Goal of the exercise:
Begin at the line below that has "exists rollups. split; [done|]." and stop after the line that has "(** The first summand, for the witness. *)". Please restate only those lines, word for word.

(Data supplied Opens)

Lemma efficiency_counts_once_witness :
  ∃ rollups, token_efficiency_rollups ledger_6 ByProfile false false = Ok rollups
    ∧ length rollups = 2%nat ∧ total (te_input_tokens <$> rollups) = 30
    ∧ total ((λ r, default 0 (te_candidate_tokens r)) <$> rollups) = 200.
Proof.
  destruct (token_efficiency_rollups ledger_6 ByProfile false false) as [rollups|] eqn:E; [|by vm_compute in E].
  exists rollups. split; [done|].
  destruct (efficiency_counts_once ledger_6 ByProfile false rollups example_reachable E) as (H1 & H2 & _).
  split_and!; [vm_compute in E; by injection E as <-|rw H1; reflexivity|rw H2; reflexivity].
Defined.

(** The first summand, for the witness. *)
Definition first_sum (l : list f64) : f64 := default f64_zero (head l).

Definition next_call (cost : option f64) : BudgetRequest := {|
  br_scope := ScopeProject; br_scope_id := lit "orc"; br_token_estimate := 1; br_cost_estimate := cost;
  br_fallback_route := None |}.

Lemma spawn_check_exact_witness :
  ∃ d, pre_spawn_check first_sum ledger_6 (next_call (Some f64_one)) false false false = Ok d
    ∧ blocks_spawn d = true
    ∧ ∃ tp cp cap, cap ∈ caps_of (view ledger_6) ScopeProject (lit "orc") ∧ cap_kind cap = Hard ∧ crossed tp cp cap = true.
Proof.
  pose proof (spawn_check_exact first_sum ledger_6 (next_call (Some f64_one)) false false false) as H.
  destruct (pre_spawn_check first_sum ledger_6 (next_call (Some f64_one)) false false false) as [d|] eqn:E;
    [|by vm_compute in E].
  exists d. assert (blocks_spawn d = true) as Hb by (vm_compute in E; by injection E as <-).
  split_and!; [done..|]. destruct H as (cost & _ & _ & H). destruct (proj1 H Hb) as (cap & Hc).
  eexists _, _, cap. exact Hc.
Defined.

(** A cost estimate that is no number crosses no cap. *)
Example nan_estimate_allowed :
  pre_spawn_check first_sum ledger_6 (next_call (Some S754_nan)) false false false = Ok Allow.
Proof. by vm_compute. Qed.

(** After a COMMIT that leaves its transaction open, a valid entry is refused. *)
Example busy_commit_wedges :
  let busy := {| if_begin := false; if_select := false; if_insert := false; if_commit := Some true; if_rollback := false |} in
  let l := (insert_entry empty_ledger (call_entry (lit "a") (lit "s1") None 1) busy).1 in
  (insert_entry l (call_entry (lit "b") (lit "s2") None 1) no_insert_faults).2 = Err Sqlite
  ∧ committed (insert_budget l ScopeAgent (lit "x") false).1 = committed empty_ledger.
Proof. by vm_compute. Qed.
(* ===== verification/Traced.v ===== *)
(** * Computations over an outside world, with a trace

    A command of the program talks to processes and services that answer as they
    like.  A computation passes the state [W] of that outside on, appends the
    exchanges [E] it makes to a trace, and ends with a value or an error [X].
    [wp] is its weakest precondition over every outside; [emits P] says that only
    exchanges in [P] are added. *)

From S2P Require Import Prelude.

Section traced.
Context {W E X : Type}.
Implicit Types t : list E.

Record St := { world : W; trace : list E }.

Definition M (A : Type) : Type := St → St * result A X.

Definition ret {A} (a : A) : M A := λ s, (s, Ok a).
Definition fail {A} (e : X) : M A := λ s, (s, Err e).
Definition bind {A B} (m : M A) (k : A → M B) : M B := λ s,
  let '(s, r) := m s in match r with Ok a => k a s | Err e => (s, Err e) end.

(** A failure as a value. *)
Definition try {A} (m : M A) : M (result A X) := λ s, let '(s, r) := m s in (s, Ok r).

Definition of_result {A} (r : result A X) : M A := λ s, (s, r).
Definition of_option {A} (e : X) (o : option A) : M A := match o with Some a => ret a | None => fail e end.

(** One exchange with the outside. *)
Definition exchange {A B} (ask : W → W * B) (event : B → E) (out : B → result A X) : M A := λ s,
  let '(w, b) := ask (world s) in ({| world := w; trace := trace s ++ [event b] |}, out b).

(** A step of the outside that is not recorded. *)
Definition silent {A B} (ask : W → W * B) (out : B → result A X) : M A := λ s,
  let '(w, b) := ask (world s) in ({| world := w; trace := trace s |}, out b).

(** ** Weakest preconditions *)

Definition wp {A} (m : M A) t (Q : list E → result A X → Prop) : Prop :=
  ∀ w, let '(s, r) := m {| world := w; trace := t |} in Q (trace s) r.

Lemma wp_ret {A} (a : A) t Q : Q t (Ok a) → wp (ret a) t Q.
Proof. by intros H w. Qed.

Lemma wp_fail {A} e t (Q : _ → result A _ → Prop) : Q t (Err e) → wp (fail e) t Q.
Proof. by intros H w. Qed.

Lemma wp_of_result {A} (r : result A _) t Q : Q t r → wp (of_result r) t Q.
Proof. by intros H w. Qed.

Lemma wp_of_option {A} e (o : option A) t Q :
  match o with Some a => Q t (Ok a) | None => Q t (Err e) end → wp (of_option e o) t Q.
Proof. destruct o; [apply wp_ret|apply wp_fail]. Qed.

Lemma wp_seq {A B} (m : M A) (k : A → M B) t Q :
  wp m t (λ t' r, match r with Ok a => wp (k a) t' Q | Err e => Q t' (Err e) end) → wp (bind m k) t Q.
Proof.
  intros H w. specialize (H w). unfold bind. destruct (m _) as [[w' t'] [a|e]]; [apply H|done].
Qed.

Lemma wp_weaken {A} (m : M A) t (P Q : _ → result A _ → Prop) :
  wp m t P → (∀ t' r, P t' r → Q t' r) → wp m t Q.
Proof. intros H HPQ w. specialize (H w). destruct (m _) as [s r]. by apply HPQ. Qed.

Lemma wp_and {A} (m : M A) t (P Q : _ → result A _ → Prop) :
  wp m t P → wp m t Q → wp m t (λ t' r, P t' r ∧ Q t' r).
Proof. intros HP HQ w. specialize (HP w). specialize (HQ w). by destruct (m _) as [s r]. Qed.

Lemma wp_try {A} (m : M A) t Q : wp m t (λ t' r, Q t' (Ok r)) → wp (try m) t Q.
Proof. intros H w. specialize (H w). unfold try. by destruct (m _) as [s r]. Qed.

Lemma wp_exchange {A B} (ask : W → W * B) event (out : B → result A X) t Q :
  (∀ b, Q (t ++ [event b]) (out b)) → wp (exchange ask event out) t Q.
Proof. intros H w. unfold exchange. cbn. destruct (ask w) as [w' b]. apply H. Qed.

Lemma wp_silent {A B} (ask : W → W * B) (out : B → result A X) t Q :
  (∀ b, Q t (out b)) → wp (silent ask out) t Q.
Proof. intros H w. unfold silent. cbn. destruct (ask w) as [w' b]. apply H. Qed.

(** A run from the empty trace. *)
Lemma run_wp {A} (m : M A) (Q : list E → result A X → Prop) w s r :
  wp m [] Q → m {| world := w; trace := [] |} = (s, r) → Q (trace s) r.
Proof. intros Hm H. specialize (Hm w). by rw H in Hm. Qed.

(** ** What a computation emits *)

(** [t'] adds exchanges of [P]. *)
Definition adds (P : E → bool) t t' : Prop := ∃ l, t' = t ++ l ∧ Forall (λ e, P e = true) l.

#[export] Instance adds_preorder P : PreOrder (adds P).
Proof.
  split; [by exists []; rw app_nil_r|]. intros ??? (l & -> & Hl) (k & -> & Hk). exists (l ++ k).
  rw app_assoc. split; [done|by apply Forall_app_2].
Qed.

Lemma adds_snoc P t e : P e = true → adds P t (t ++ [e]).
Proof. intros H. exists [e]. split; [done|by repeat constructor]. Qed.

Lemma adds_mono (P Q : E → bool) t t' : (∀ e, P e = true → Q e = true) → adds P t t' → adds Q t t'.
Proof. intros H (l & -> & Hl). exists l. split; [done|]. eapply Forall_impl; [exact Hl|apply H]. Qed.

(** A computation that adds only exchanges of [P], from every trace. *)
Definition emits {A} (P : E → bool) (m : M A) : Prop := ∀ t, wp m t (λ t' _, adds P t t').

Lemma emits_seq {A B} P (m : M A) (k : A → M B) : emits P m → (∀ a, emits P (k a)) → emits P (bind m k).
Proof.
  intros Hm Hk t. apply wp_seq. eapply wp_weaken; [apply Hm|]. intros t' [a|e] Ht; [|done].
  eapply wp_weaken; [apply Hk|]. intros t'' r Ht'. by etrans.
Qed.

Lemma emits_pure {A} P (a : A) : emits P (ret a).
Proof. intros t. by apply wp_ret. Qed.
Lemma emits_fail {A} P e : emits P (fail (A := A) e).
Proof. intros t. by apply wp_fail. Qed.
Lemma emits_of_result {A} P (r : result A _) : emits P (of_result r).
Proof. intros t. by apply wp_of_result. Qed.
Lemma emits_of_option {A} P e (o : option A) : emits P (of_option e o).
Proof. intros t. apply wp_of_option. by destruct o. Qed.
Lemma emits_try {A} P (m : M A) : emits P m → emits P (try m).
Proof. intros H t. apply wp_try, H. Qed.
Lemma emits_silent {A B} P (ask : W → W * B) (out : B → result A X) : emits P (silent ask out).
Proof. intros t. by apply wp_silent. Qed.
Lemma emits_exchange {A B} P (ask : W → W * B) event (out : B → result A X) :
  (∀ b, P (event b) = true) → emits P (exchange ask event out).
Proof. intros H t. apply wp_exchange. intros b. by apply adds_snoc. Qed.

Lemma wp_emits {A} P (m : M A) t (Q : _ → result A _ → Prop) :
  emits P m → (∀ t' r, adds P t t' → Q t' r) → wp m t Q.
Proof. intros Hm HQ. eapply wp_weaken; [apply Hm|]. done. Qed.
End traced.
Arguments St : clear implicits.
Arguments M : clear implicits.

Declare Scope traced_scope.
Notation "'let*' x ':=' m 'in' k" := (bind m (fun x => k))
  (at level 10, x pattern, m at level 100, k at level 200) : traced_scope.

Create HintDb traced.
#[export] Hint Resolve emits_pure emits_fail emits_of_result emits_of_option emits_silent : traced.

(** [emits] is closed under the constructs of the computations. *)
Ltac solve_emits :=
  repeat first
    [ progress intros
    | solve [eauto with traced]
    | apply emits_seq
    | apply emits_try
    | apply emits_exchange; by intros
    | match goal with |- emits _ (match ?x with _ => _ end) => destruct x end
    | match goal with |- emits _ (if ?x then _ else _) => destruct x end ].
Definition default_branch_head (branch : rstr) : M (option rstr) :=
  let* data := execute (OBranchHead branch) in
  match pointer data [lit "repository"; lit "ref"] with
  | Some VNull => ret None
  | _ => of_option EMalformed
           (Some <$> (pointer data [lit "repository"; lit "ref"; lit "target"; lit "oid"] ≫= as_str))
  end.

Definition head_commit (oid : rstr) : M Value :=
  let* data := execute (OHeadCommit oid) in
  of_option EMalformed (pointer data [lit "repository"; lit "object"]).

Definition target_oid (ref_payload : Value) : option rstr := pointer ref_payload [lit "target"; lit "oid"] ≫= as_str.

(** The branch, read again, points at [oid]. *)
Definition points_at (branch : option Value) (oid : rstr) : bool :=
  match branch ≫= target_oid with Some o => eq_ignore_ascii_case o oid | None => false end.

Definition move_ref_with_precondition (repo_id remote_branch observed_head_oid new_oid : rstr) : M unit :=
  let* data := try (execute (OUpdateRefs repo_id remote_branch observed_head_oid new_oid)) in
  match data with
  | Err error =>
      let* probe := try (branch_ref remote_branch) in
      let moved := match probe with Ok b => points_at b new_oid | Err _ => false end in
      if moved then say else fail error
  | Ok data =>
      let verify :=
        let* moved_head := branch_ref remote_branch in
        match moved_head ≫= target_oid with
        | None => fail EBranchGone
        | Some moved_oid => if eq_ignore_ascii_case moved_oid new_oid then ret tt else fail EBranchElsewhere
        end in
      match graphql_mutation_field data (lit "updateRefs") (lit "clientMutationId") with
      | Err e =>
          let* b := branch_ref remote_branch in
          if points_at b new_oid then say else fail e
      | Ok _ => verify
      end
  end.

(Data supplied Closes)

Solution for this exercise:
  exists rollups. split; [done|].
  destruct (efficiency_counts_once ledger_6 ByProfile false rollups example_reachable E) as (H1 & H2 & _).
  split_and!; [vm_compute in E; by injection E as <-|rw H1; reflexivity|rw H2; reflexivity].
Defined.

(** The first summand, for the witness. *)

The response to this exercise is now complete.